If you’re anything like me you’ve probably heard all the hype about AI, machine learning, neural networks, etc. but have no idea how any of it works. That’s okay, join the club.
I used virtual images to train a computer to recognize real-world objects.
This is an extension of Edje Electronic’s tutorial where he re-trains a neural network to classify playing cards. I wanted to expand his tutorial to include the entire card deck… but with a twist. Instead of the taking 1,000"s of images of cards and manually labeling them, I used the Unreal Engine to take virtual images and auto label them with the appropriate tag.
(It’ll drain your soul)
The bounding box is determined by converting the object’s max/mix bounds in 3D space into 2D screen-space bounds.
(Epic did most the work)
The cards (and their corresponding tags/labels) are updated real time so you can modify the type of card, location, backdrop, etc as you need.
I tried to automate the system with a camera rig that could capture as many images as needed. It allows for you to define certain behaviors (number of rotations, pitch increments, distance from object, etc). You can set whether there should be a random range added for each setting. I also added some “rules” to ensure you getting “good” images each time to help cut down on the post processing. In this instance I have the camera doing a ray trace to each corner of the card if it can get 3/4 it’s a “good” image. This allows for the system to track cards that are partially occluded by an object (like your hand).
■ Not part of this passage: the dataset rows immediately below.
Definition _SUFFIXES : list pattern :=
  [ [WordB] ++ lit "LTD" ++ [WordB];
    [WordB] ++ lit "LIMITED" ++ [WordB];
    [WordB] ++ lit "LLP" ++ [WordB];
    [WordB] ++ lit "PLC" ++ [WordB];
    [WordB] ++ lit "INC" ++ [WordB];
    [WordB] ++ lit "CORP" ++ [WordB];
    [WordB; Chr (chr "L"); Opt dot; Chr (chr "L"); Opt dot; Chr (chr "P"); Opt dot; WordBOrEnd];
    [WordB; Chr (chr "L"); Opt dot; Chr (chr "T"); Opt dot; Chr (chr "D"); Opt dot; WordBOrEnd];
    [WordB; Chr (chr "P"); Opt dot; Chr (chr "L"); Opt dot; Chr (chr "C"); Opt dot; WordBOrEnd] ].

Definition _SUFFIX_PATTERNS : list pattern := _SUFFIXES.

Definition space : pystr := str " ".

(** The loop of lines 34-35 over a list of patterns. *)
Definition strip_suffix_patterns (pats : list pattern) (pad : pystr) : pystr :=
  fold_left (fun pad pat => re_sub pat (fun _ => space) pad) pats pad.

(** Python values that can reach [normalise_company_name]. *)
Inductive pyval :=
| PyStr (s : pystr)
| PyNaN
| PyNone
| PyInt (z : Z)
| PyBool (b : bool).

Definition is_str (v : pyval) : bool :=
  match v with PyStr _ => true | _ => false end.

(** Line 31. *)
Definition unwrap_parens (s : pystr) : pystr :=
  re_sub PAREN_GROUP (fun g => space ++ g ++ space) s.

(** Lines 28-40 on a text, with the suffix list as a parameter. *)
Definition normalise_text (pats : list pattern) (name : pystr) (strip_suffixes : bool) : pystr :=
  let s := replace 0x2014%N (chr "-") (replace 0x2013%N (chr "-")
             (replace 0x2019%N (chr "'") (strip name))) in
  let s := upper (re_sub WS_RUN (fun _ => space) s) in
  let s := unwrap_parens s in
  let s :=
    if strip_suffixes then
      let pad := space ++ s ++ space in
      let pad := strip_suffix_patterns pats pad in
      strip pad
    else s in
  let s := strip_chars (str " .,-_[]{}") s in
  re_sub WS_RUN (fun _ => space) s.
(** * Axonion: the simulation engine of a single-neuron workstation

    A shallow embedding of the engine of [mossware/axonion]:

    - [nt/neuron.py]  the Hodgkin-Huxley style membrane integrator coupled
                      with the metabolic state machine ([Module Neuron]);
    - [nt/stim.py]    the stimulation waveform generator ([Module Stimulator]);
    - [nt/daq.py]     the noise and quantisation channel ([Module DAQ]);
    - [nt/gui.py]     the fixed-step orchestration loop of [MainWindow]
                      ([Module MainWindow]), without its widgets.

    Conventions of the embedding.

    - In [Neuron], [Stimulator], [DAQ] and [MainWindow] a Python [float] is
      read as a real number ([R]): rounding, infinities and NaN of the
      binary64 format are not modelled there, and comparisons are the
      decidable comparisons of [R].
    - Two effects of the binary64 format are modelled apart, where a
      property is decided by them.  [Neuron.Ranged] has the rate functions
      and [step] with [math_exp], which raises [OverflowError] when the
      exponential leaves the binary64 range.  [Binary64] has the float
      operations themselves, correctly rounded, and [nt/stim.py] on them.
    - A Python [int] is a [Z]; [int(x)] and [round(x)] go from [R] to [Z].
    - The exceptions of the arithmetic are [ZeroDivisionError] and
      [OverflowError]; a division whose divisor is not a non-zero literal
      is written with [py_div] in the [result] monad.
    - Mutation of [self] is explicit state passing: a method takes the object
      and returns the new object (with the returned value, if any).
    - A draw of the random generator ([random.gauss], [np.random.normal]) is
      an extra argument of the function that draws it. *)

From Stdlib Require Import Reals Lra Lia ZArith Bool String List Sorted Psatz.
From Stdlib Require SpecFloat.
Import ListNotations.
Open Scope R_scope.

(** ** Python arithmetic on reals *)

Inductive exn : Type := ZeroDivisionError | OverflowError.

Inductive result (A : Type) : Type :=
| Ok (a : A)
| Raise (e : exn).

Arguments Ok {A} a.
Arguments Raise {A} e.

Definition bind {A B : Type} (c : result A) (k : A -> result B) : result B :=
  match c with
  | Ok a => k a
  | Raise e => Raise e
  end.

Notation "x <- c ;; k" := (bind c (fun x => k))
  (at level 61, c at next level, right associativity).

(** [a / b] on floats. *)
Definition py_div (a b : R) : result R :=
  if Req_dec_T b 0 then Raise ZeroDivisionError else Ok (a / b).

(** [a < b], [a <= b] and [a != b] as Python booleans. *)
Definition ltb (a b : R) : bool := if Rlt_dec a b then true else false.
Definition leb (a b : R) : bool := if Rle_dec a b then true else false.
Definition neqb (a b : R) : bool := if Req_dec_T a b then false else true.

(** [int(x)]: truncation toward zero. *)
Definition py_int (x : R) : Z :=
  if Rle_dec 0 x then Zfloor x else Zceil x.

(** [round(x)]: the nearest integer, a tie going to the even neighbour. *)
Definition py_round (x : R) : Z :=
  let f := Zfloor x in
  let d := x - IZR f in
  if Rlt_dec d (1 / 2) then f
  else if Rlt_dec (1 / 2) d then (f + 1)%Z
  else if Z.even f then f else (f + 1)%Z.

(** [math.fmod(x, y)] for [y != 0]: the remainder has the sign of [x]. *)
Definition fmod (x y : R) : R := x - y * IZR (py_int (x / y)).

(** [x % y] on floats ([float_rem] of CPython): the remainder of [fmod],
    moved by [y] when it is non-zero and its sign is not the sign of [y]. *)
Definition py_mod (x y : R) : result R :=
  if Req_dec_T y 0 then Raise ZeroDivisionError
  else
    let r := fmod x y in
    if neqb r 0 && negb (Bool.eqb (ltb y 0) (ltb r 0)) then Ok (r + y)
    else Ok r.
(** * Confidence extraction and aggregation: a shallow embedding

    The development embeds the harvesting scripts of the repository

    - [boltz_ipsae_boltz2.py] (module [Boltz]),
    - [get_ipsae_AF3.py]      (module [AF3]),
    - [AF3_AB_iptm.py]        (module [AF3AB]),

    and states the properties of the specification about them.

    Conventions of the embedding:

    - a Python [str] is a Rocq [string]; a character is a code point below
      256, so the only decimal digits are [0]..[9] and the white space
      characters are those of [isspace] below;
    - a Python [float] is an element of an abstract type with the two
      comparisons the scripts use (class [PyFloat]); examples are run on the
      IEEE binary64 instance [binary64];
    - an absolute, normalised path is the list of its components below the
      filesystem root; the filesystem is a finite map from paths to nodes;
    - code that prints, touches the filesystem or starts a process is a
      function from the world to an outcome and a new world; a [print] of
      the source appends its message to the world's standard output;
    - the external scorer, the JSON and YAML readers and the directory
      listing order are parameters (class [External]). *)

From Stdlib Require Import ZArith String Ascii List Bool Lia Sorted Permutation.
From Corelib Require Import SpecFloat.
From stdpp Require Import gmap strings list pretty.

Local Open Scope string_scope.
Set Warnings "-register-all".

(** ** Python strings *)

Module PyStr.

(** [str.isspace] on one character (code points below 256). *)
Definition isspace (c : ascii) : bool :=
  let n := nat_of_ascii c in
  ((9 <=? n)%nat && (n <=? 13)%nat) || ((28 <=? n)%nat && (n <=? 32)%nat)
  || (n =? 133)%nat || (n =? 160)%nat.

(** [c in "0123456789"]: what [\d] and [str.isdigit] accept below 256
    ([isdigit] also accepts the superscripts 178, 179 and 185). *)
Definition is_decimal (c : ascii) : bool :=
  let n := nat_of_ascii c in (48 <=? n)%nat && (n <=? 57)%nat.

Definition isdigit_char (c : ascii) : bool :=
  let n := nat_of_ascii c in
  is_decimal c || (n =? 178)%nat || (n =? 179)%nat || (n =? 185)%nat.

Fixpoint lstrip (s : string) : string :=
  match s with
  | EmptyString => EmptyString
  | String c s' => if isspace c then lstrip s' else s
  end.

Fixpoint rstrip (s : string) : string :=
  match s with
  | EmptyString => EmptyString
  | String c s' =>
      match rstrip s' with
      | EmptyString => if isspace c then EmptyString else String c EmptyString
      | r => String c r
      end
  end.

(** [s.strip()] *)
Definition strip (s : string) : string := rstrip (lstrip s).

Definition cons_word (w : string) (ws : list string) : list string :=
  match w with EmptyString => ws | _ => w :: ws end.

(** The word being read at the front of [s], and the words after it. *)
Fixpoint split_aux (s : string) : string * list string :=
  match s with
  | EmptyString => (EmptyString, [])
  | String c s' =>
      let '(w, ws) := split_aux s' in
      if isspace c then (EmptyString, cons_word w ws) else (String c w, ws)
  end.

(** [s.split()]: maximal runs of non-space characters. *)
Definition split (s : string) : list string :=
  let '(w, ws) := split_aux s in cons_word w ws.

Definition is_newline (c : ascii) : bool :=
  let n := nat_of_ascii c in (n =? 10)%nat || (n =? 13)%nat.

Fixpoint readlines_aux (s : string) : string * list string :=
  match s with
  | EmptyString => (EmptyString, [])
  | String c s' =>
      let '(l, ls) := readlines_aux s' in
      if is_newline c then (EmptyString, l :: ls) else (String c l, ls)
  end.

(** The lines of a text file opened with universal newlines, without their
    terminators.  A file that ends with a terminator yields a last empty
    line here and a [CR LF] pair yields an empty line in between; every
    reader below strips each line and drops the empty ones. *)
Definition readlines (s : string) : list string :=
  let '(l, ls) := readlines_aux s in l :: ls.

(** [s.startswith(p)] *)
Definition startswith (s p : string) : bool := String.prefix p s.

Definition lower_char (c : ascii) : ascii :=
  let n := nat_of_ascii c in
  if ((65 <=? n)%nat && (n <=? 90)%nat) || ((192 <=? n)%nat && (n <=? 222)%nat && negb (n =? 215)%nat)
  then ascii_of_nat (n + 32) else c.

(** [s.lower()] *)
Fixpoint lower (s : string) : string :=
  match s with
  | EmptyString => EmptyString
  | String c s' => String (lower_char c) (lower s')
  end.

(** [s < t] on strings: lexicographic on code points. *)
Fixpoint str_lt (s t : string) : bool :=
  match s, t with
  | _, EmptyString => false
  | EmptyString, String _ _ => true
  | String a s', String b t' =>
      if (nat_of_ascii a <? nat_of_ascii b)%nat then true
      else if (nat_of_ascii b <? nat_of_ascii a)%nat then false
      else str_lt s' t'
  end.

(** Value of a run of decimal digits, most significant first. *)
Fixpoint digits_value (acc : N) (s : string) : N :=
  match s with
  | EmptyString => acc
  | String c s' => digits_value (acc * 10 + (N_of_ascii c - 48))%N s'
  end.

(** [l.index(x)]: position of the first occurrence, [None] for
    [ValueError]. *)
Fixpoint index (x : string) (l : list string) : option nat :=
  match l with
  | [] => None
  | y :: l' => if String.eqb y x then Some 0%nat else S <$> index x l'
  end.

(** [l[i]] for an index known to be in range ([""] stands for the
    [IndexError] that the callers exclude by a length test). *)
Definition item (l : list string) (i : nat) : string := nth i l "".

End PyStr.

(** ** Python floats *)

Class PyFloat := {
  float : Type;
  (** [float(s)]; [None] is [ValueError] *)
  float_of_string : string -> option float;
  (** the value of the decimal literal [m]e[e] *)
  float_of_decimal : Z -> Z -> float;
  (** [x > y] *)
  float_gt : float -> float -> bool;
  (** [x >= y] *)
  float_ge : float -> float -> bool
}.

(** IEEE binary64, on the specification floats of the core library. *)
Module Binary64.

Definition prec : Z := 53.
Definition emax : Z := 1024.

(** The binary64 number nearest to [m * 10^e] (ties to even). *)
Definition of_decimal (m e : Z) : spec_float :=
  let sign := (m <? 0)%Z in
  match Z.abs m with
  | Zpos p =>
      if (0 <=? e)%Z
      then binary_normalize prec emax (Z.abs m * 10 ^ e) 0 sign
      else SFdiv prec emax (S754_finite sign p 0)
                 (S754_finite false (Z.to_pos (10 ^ (- e))) 0)
  | _ => S754_zero sign
  end.

(** A maximal run of decimal digits at the front: its value, its length
    and what follows it. *)
Fixpoint digits (s : string) (acc : N) (n : nat) : N * nat * string :=
  match s with
  | String c s' =>
      if PyStr.is_decimal c
      then digits s' (acc * 10 + (N_of_ascii c - 48))%N (S n)
      else (acc, n, s)
  | EmptyString => (acc, n, s)
  end.

Definition sign_of (s : string) : bool * string :=
  match s with
  | String "-" s' => (true, s')
  | String "+" s' => (false, s')
  | _ => (false, s)
  end.

(** The exponent part [e[sign]digits], or nothing. *)
Definition exponent (s : string) : option Z :=
  match s with
  | EmptyString => Some 0%Z
  | String c s' =>
      if Ascii.eqb c "e" || Ascii.eqb c "E" then
        let '(neg, s1) := sign_of s' in
        match digits s1 0%N 0%nat with
        | (_, O, _) => None
        | (v, _, EmptyString) => Some (if neg then (- Z.of_N v)%Z else Z.of_N v)
        | _ => None
        end
      else None
  end.

(** [float(s)] for a string without white space: an optional sign followed
    by [inf], [infinity], [nan] (any case) or by a decimal number with an
    optional fraction and an optional exponent.  Digit grouping with
    underscores is not covered: such a string is rejected here. *)
Definition of_string (s : string) : option spec_float :=
  let '(neg, s0) := sign_of s in
  let low := PyStr.lower s0 in
  if String.eqb low "inf" || String.eqb low "infinity" then Some (S754_infinity neg)
  else if String.eqb low "nan" then Some S754_nan
  else
    let '(ip, ni, s1) := digits s0 0%N 0%nat in
    let '(fp, nf, s2) :=
      match s1 with
      | String "." s1' => digits s1' ip 0%nat
      | _ => (ip, 0%nat, s1)
      end in
    match (ni + nf)%nat with
    | O => None
    | _ =>
        match exponent s2 with
        | Some e =>
            match fp with
            | N0 => Some (S754_zero neg)
            | Npos p => Some (of_decimal (if neg then Zneg p else Zpos p) (e - Z.of_nat nf))
            end
        | None => None
        end
    end.

End Binary64.

#[export] Instance binary64 : PyFloat := {|
  float := spec_float;
  float_of_string := Binary64.of_string;
  float_of_decimal := Binary64.of_decimal;
  float_gt x y := SFltb y x;
  float_ge x y := SFleb y x
|}.

(** ** The world the scripts run in *)

(** An absolute path: its components below the root, outermost first. *)
Definition path := list string.

Inductive node :=
| Dir
| File (content : string).

(** [str(p)] *)
Definition path_str (p : path) : string :=
  match p with
  | [] => "/"
  | _ => String.concat "" (map (fun c => "/" ++ c) p)
  end.

(** [p / name] and [os.path.join(p, name)] for a relative [name] without
    separators. *)
Definition join (p : path) (name : string) : path := (p ++ [name])%list.

(** One [print]: the text of the message and the values interpolated into
    it (numbers formatted by the source are left out). *)
Inductive event := Print (text : string) (args : list string).

Record world := World {
  fs : gmap path node;                  (* the filesystem *)
  procs : list (list string * path);    (* subprocess.run calls: command, cwd *)
  stdout : list event                   (* what has been printed *)
}.

Inductive exn :=
| AttributeError
| TypeError
| ValueError
| KeyError
| OSError
| SystemExit (code : Z).

Inductive outcome (A : Type) :=
| Ok (a : A)
| Raise (e : exn).
Arguments Ok {A} a.
Arguments Raise {A} e.

(** Parsed JSON and YAML documents.  Mapping keys are strings. *)
Inductive value `{PyFloat} :=
| VNone
| VBool (b : bool)
| VInt (n : Z)
| VFloat (x : float)
| VStr (s : string)
| VList (l : list value)
| VDict (d : list (string * value)).
Lemma get_omap_success entries name range :
  List.NoDup (map fst entries) -> In (name, range) entries ->
  JsMap.get (omap success entries) name = version (name, range).
Proof.
  intros Hnd Hin.
  destruct (version (name, range)) as [v|] eqn:E.
  - apply get_Some; [by apply omap_success_NoDup|]. apply omap_success_In. eauto.
  - apply get_None. intros Hk. apply in_map_iff in Hk as ([k v] & Hfst & Hkv).
    simpl in Hfst. subst k. apply omap_success_In in Hkv as (r & Hr & Hv).
    assert (r = range) as ->; [|congruence].
    clear -Hnd Hin Hr. induction entries as [|[n r'] entries IH]; [done|].
    simpl in Hnd. apply List.NoDup_cons_iff in Hnd as [Hn Hnd].
    destruct Hin as [Hin | Hin], Hr as [Hr | Hr]; auto.
    + congruence.
    + injection Hin as -> ->. destruct Hn. apply in_map_iff. by exists (name, r).
    + injection Hr as -> ->. destruct Hn. apply in_map_iff. by exists (name, range).
Qed.

Lemma filter_omap_failure entries name range :
  List.NoDup (map fst entries) -> In (name, range) entries ->
  List.filter (fun f => String.eqb (Failure.name f) name) (omap failure entries)
  = match failure (name, range) with Some f => [f] | None => [] end.
Proof.
  assert (forall l, ~ In name (map fst l) ->
            List.filter (fun f => String.eqb (Failure.name f) name) (omap failure l) = [])
    as Hothers.
  { induction l as [|entry l IH]; simpl; [done|]. intros Hout.
    destruct (failure entry) as [f|] eqn:E; simpl; [|apply IH; tauto].
    rewrite (failure_name _ _ E).
    destruct (String.eqb_spec (fst entry) name) as [Heq | Hne]; [tauto | apply IH; tauto]. }
  induction entries as [|entry entries IH]; simpl; [done|].
  intros Hnd Hin. apply List.NoDup_cons_iff in Hnd as [Hentry Hnd].
  destruct Hin as [-> | Hin].
  - simpl in Hentry.
    destruct (failure (name, range)) as [f|] eqn:E; simpl; [|by apply Hothers].
    rewrite (failure_name _ _ E). simpl. rewrite String.eqb_refl.
    by rewrite Hothers.
  - assert (fst entry <> name) as Hne.
    { intros <-. apply Hentry. apply in_map_iff. by exists (fst entry, range). }
    destruct (failure entry) as [f|] eqn:E; simpl; [|by apply IH].
    rewrite (failure_name _ _ E).
    destruct (String.eqb_spec (fst entry) name); [done | by apply IH].
Qed.

End Loop.

(** ** Runs of the process *)

Section Runs.

Context {A B : Type}.

Lemma bind_run (m : Cli A) (k : A -> Cli B) w :
  (m ≫= k) w =
  match m w with
  | (Next a, w') => k a w'
  | (Exit code, w') => (Exit code, w')
  | (Rejected e, w') => (Rejected e, w')
  end.
Proof. reflexivity. Qed.
(** The overlay of the selected square, when its angle is [0] or absent. *)
Definition squareOverlay : list HandleFeature :=
  [mkHandle (Point (5, 10)) 0%nat rotate (-1);
   mkHandle (Point (0, 10)) 0%nat scale 0;
   mkHandle (Point (0, 5)) 0%nat scale 1;
   mkHandle (Point (0, 0)) 0%nat scale 2;
   mkHandle (Point (5, 0)) 0%nat scale 3;
   mkHandle (Point (10, 0)) 0%nat scale 4;
   mkHandle (Point (10, 5)) 0%nat scale 5;
   mkHandle (Point (10, 10)) 0%nat scale 6;
   mkHandle (Point (5, 10)) 0%nat scale 7;
   mkHandle (Area (0, 0) [(0, 10); (10, 10); (10, 0); (0, 0)]) 0%nat translate (-1)].

(** The attribute is [0] or absent. *)
Definition unrotated (a : option R) : Prop :=
  match a with
  | Some x => x = 0
  | None => True
  end.

(** The selection policy rewrites the selection and the overlay, nothing
    else. *)
Definition keeps (t t' : Transform) : Prop :=
  t' = setHandleLayer (setSelections t (_selections t')) (_handleLayer t').

(** A handled press, whatever was hit: the state is [pressed] from the
    selection policy's state, up to the drag state of the mode. *)
Definition sameButDragState (t t' : Transform) : Prop :=
  store t' = store t /\
  _selections t' = _selections t /\
  _prevSelections t' = _prevSelections t /\
  _handleLayer t' = _handleLayer t /\
  _mode t' = _mode t /\
  _isTransformed t' = _isTransformed t /\
  _startCoord t' = _startCoord t /\
  _headInverted t' = _headInverted t /\
  dispatched t' = dispatched t.

(** The overlay is drawn for the current selection: the rotate and scale
    handles of the first selected shape, then one translate handle per
    selected shape. *)
Definition overlayDrawn (t : Transform) : Prop :=
  exists handles,
    match _selections t with
    | [] => handles = []
    | first :: _ => genHandles t first = Some handles
    end /\
    _handleLayer t = handles ++ map (genTranslateHandle t) (_selections t).

(** The state after pressing the scale handle [k] of the selected square. *)
Definition squareGrabbed (a : option R) (k : Z) (coord : Coordinate) : Transform :=
  withScaling (scalingOf 0 square k)
    (pressed (pressOn (Handle (mkHandle (Point coord) 0%nat scale k)) coord false)
       (selectedSquare a) scale).

(** Sum and difference of coordinates. *)
Definition vadd (p v : Coordinate) : Coordinate := (fst p + fst v, snd p + snd v).
Definition vsub (p q : Coordinate) : Coordinate := (fst p - fst q, snd p - snd q).

(** Maps that send midpoints to midpoints commute with the handle ring. *)
Definition midpointPreserving (f : Coordinate -> Coordinate) : Prop :=
  forall p q, f (centerOf p q) = centerOf (f p) (f q).

(** The indices that name a handle of the ring. *)
Definition onRing (k : Z) : Prop := (0 <= k <= 7)%Z.

(** What a scale frame does to a geometry: it is scaled about [anchor] along
    the axes turned by [a]. *)
Definition scaledAbout (a sx sy : R) (anchor : Coordinate) (g : Geometry) : Geometry :=
  Ol.rotate a anchor (Ol.scale sx sy anchor (Ol.rotate (- a) anchor g)).

(** The anchor of a shape for the index [idx], as the scale frame computes
    it: the handle [idx] of the shape's freshly built oriented box. *)
Definition anchorOf (f : Feature) (idx : Z) : option Coordinate :=
  coords <- orientedBox (angleOrZero f) (geometry f) ;;
  calcScaleHandleCoord coords idx.

(** The square dragged through zero height, and turned back by the
    release. *)
Definition squareDragged : Geometry := Area (0, 0) [(20, 0); (20, -10); (0, -10)].
Definition squareTurned : Geometry := Area (20, -10) [(0, -10); (0, 0); (20, 0)].

(** The square turned a quarter clockwise about (5,5). *)
Definition squareQuarter : Geometry := Area (0, 10) [(0, 0); (10, 0); (10, 10)].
Here’s a comparison of a virtual image and a real one:
It seems to work fairly well (I was honestly surprised it worked at all).
I’ll try to a more complicated scenario (object) now that I have a sort of benchmark to test with. I also wanted to test how “real” the images needed to be and how well I can match it in the engine.
I also need to post some of the training data to the tensorflow forums(?). There were definitely some differences between training on synthetic data vs real data… but it actually seemed like it worked better. Still, I don’t know enough either way to be sure. Any feedback or critiques are absolutely welcome. I don’t really know what I did or why I did it. It just seemed like an interesting experiment.